My observations of on-campus cheating and my 30,000-foot musings about social infection were, of course, just speculations. To acquire a more informed view of the infectious nature of cheating, Francesca Gino, Shahar Ayal (a professor at the Interdisciplinary Center in Israel), and I decided to set up a few experiments at Carnegie Mellon University, where Francesca was visiting at the time. We set up the matrix task in the same general way I described earlier (although we used an easier version of the task), but with a few important differences. The first was that along with the worksheets containing the matrices, the experimenter handed out a manila envelope containing $10 worth of cash (eight $1 bills and four half-dollar coins) to each participant. This change in payment procedure meant that at the end of the experiment, the participants paid themselves and left behind their unearned cash.
In the control condition, in which there was no opportunity for cheating, a student who solved seven questions in the allotted time counted how many problems she solved correctly, withdrew the appropriate amount of money from the manila envelope, and placed the money in her wallet. Then the participant handed the worksheet and envelope with the unearned cash back to the experimenter, who checked the worksheet, counted the remaining money in the envelope, and sent the student away with her earnings. So far, so good.
In the shredder condition, the instructions were a bit different. In this condition the experimenter told the participants, “After you count your answers, head over to the shredder at the back of the room, shred your questionnaire, then walk back to your seat and take the amount of money you have earned from the manila envelope. After that, you are free to leave. On your way out, toss the envelope with the unearned money into the box by the door.” Then she told the participants to start on the test and began reading a thick book (to make it clear that no one was watching). After the five minutes were over, the experimenter announced that the time was up. The participants put down their pencils, counted the number of their correct answers, shredded their worksheets, walked back to their seat, paid themselves, and on their way out tossed their envelopes containing the leftover money into the box.

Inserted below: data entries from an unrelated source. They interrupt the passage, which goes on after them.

Definition PageHeapAllocator_laws (cfg : config) (OS : Type) `{!SystemMemory OS} {HSL : SystemMemoryLaws OS}
    (sizeof_T : Z) (HT : 0 < sizeof_T < 2 ^ 40) :
  ObjectPoolLaws (PageHeapAllocator (OS := OS)) (ObjectPool0 := PageHeapAllocator_pool cfg OS sizeof_T).
Proof.
  refine {| pool_inv := pha_ok sizeof_T |}.
  - intros md a L n Hok Hcan.
    eapply wp_mono; [apply (pha_New_spec cfg sizeof_T HT md a L n); [done|]|].
    { destruct md; [by left|by right|done]. }
    intros p a' (H1 & H2 & H3 & _). by rewrite Nat.sub_1_r.
  - intros a L n p Hok Hp. by apply pha_Delete_spec.
  - intros a L n m Hle Hok. by eapply pha_weaken.
Defined.

(** What an allocator of metadata promises about the system. *)
Class MetaMemoryLaws (A OS : Type) `{!SystemMemory OS} {HSL : SystemMemoryLaws OS}
    `{!ObjectPool A} {HPL : ObjectPoolLaws A} `{!MetaMemory A OS} := {
  meta_get_put o (a : A) : meta_system (meta_put o a) = o;
  meta_ok a L n : pool_inv a L n → system_ok (meta_system a);
  meta_new_law md a L n : pool_inv a L n → can_make md 1 n →
    wp md pool_new (λ _ a', later (meta_system a) (meta_system a')) a;
  meta_delete_law a L n p : pool_inv a L n → p ∈ L →
    wp true (pool_delete p) (λ _ a', meta_system a' = meta_system a) a;
  meta_put_law o a L n : pool_inv a L n → system_ok o → (∀ x, given (meta_system a) x → given o x) →
    pool_inv (meta_put o a) L n;
}.

Definition PageHeapAllocator_meta_laws (cfg : config) (OS : Type) `{!SystemMemory OS} {HSL : SystemMemoryLaws OS}
    (sizeof_T : Z) (HT : 0 < sizeof_T < 2 ^ 40) :
  MetaMemoryLaws (PageHeapAllocator (OS := OS)) OS
    (ObjectPool0 := PageHeapAllocator_pool cfg OS sizeof_T) (HPL := PageHeapAllocator_laws cfg OS sizeof_T HT).
Proof.
  split.
  - done.
  - intros a L n (B & F & Hok & _). apply Hok.
  - intros md a L n Hok Hcan.
    eapply wp_mono; [apply (pha_New_spec cfg sizeof_T HT md a L n); [done|]|].
    { destruct md; [by left|by right|done]. }
    intros p a' (_ & _ & _ & H). done.
  - done.
  - intros o a L n Hok Ho Hm. by apply pha_put_system.
Qed.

Not surprisingly, we found that participants in the shredder condition claimed to have solved more matrices than those in the control condition.
These two conditions created the starting point from which we could test what we really wanted to look at: the social component of cheating. Next, we took the shredder condition (in which cheating was possible) and added a social element to it. What would happen if our participants could observe someone else—a Madoff in the making—cheating egregiously? Would it alter their level of cheating?
Imagine that you are a participant in our so-called Madoff condition. You’re seated at a desk, and the experimenter gives you and your fellow participants the instructions. “You may begin!” she announces. You dive into the problem set, trying to solve as many matrices as possible to maximize your earnings. About sixty seconds pass, and you’re still on the first question. The clock is ticking.
“I’ve finished!” a tall, skinny, blond-haired guy says as he stands up and looks at the experimenter. “What should I do now?”
“Impossible,” you think. “I haven’t even solved the first matrix!” You and everyone else stare at him in disbelief. Obviously, he’s cheated. Nobody could have completed all twenty matrices in less than sixty seconds.
“Go shred your worksheet,” the instructor tells him. The guy walks to the back of the room, shreds his worksheet, and then says, “I solved everything, so my envelope for the extra money is empty. What should I do with it?”
“If you don’t have money to return,” the experimenter replies, unfazed, “put the empty envelope in the box, and you are free to go.” The student thanks her, waves good-bye to everyone, and leaves the room smiling, having pocketed the entire amount. Having observed this episode, how do you react? Do you become outraged that the guy cheated and got away with it? Do you change your own moral behavior? Do you cheat less? More?
It may make you feel slightly better to know that the fellow who cheated so outrageously was an acting student named David, whom we hired to play this role. We wanted to see if observing David’s outrageous behavior would cause the real participants to follow his example, catching the “immorality virus,” so to speak, and start cheating more themselves.
Here’s what we found. In the Madoff condition, our participants claimed to have solved an average of fifteen out of twenty matrices, an additional eight matrices beyond the control condition, and an additional three matrices beyond the shredder condition. In short, those in the Madoff condition paid themselves for roughly double the number of answers they actually got right.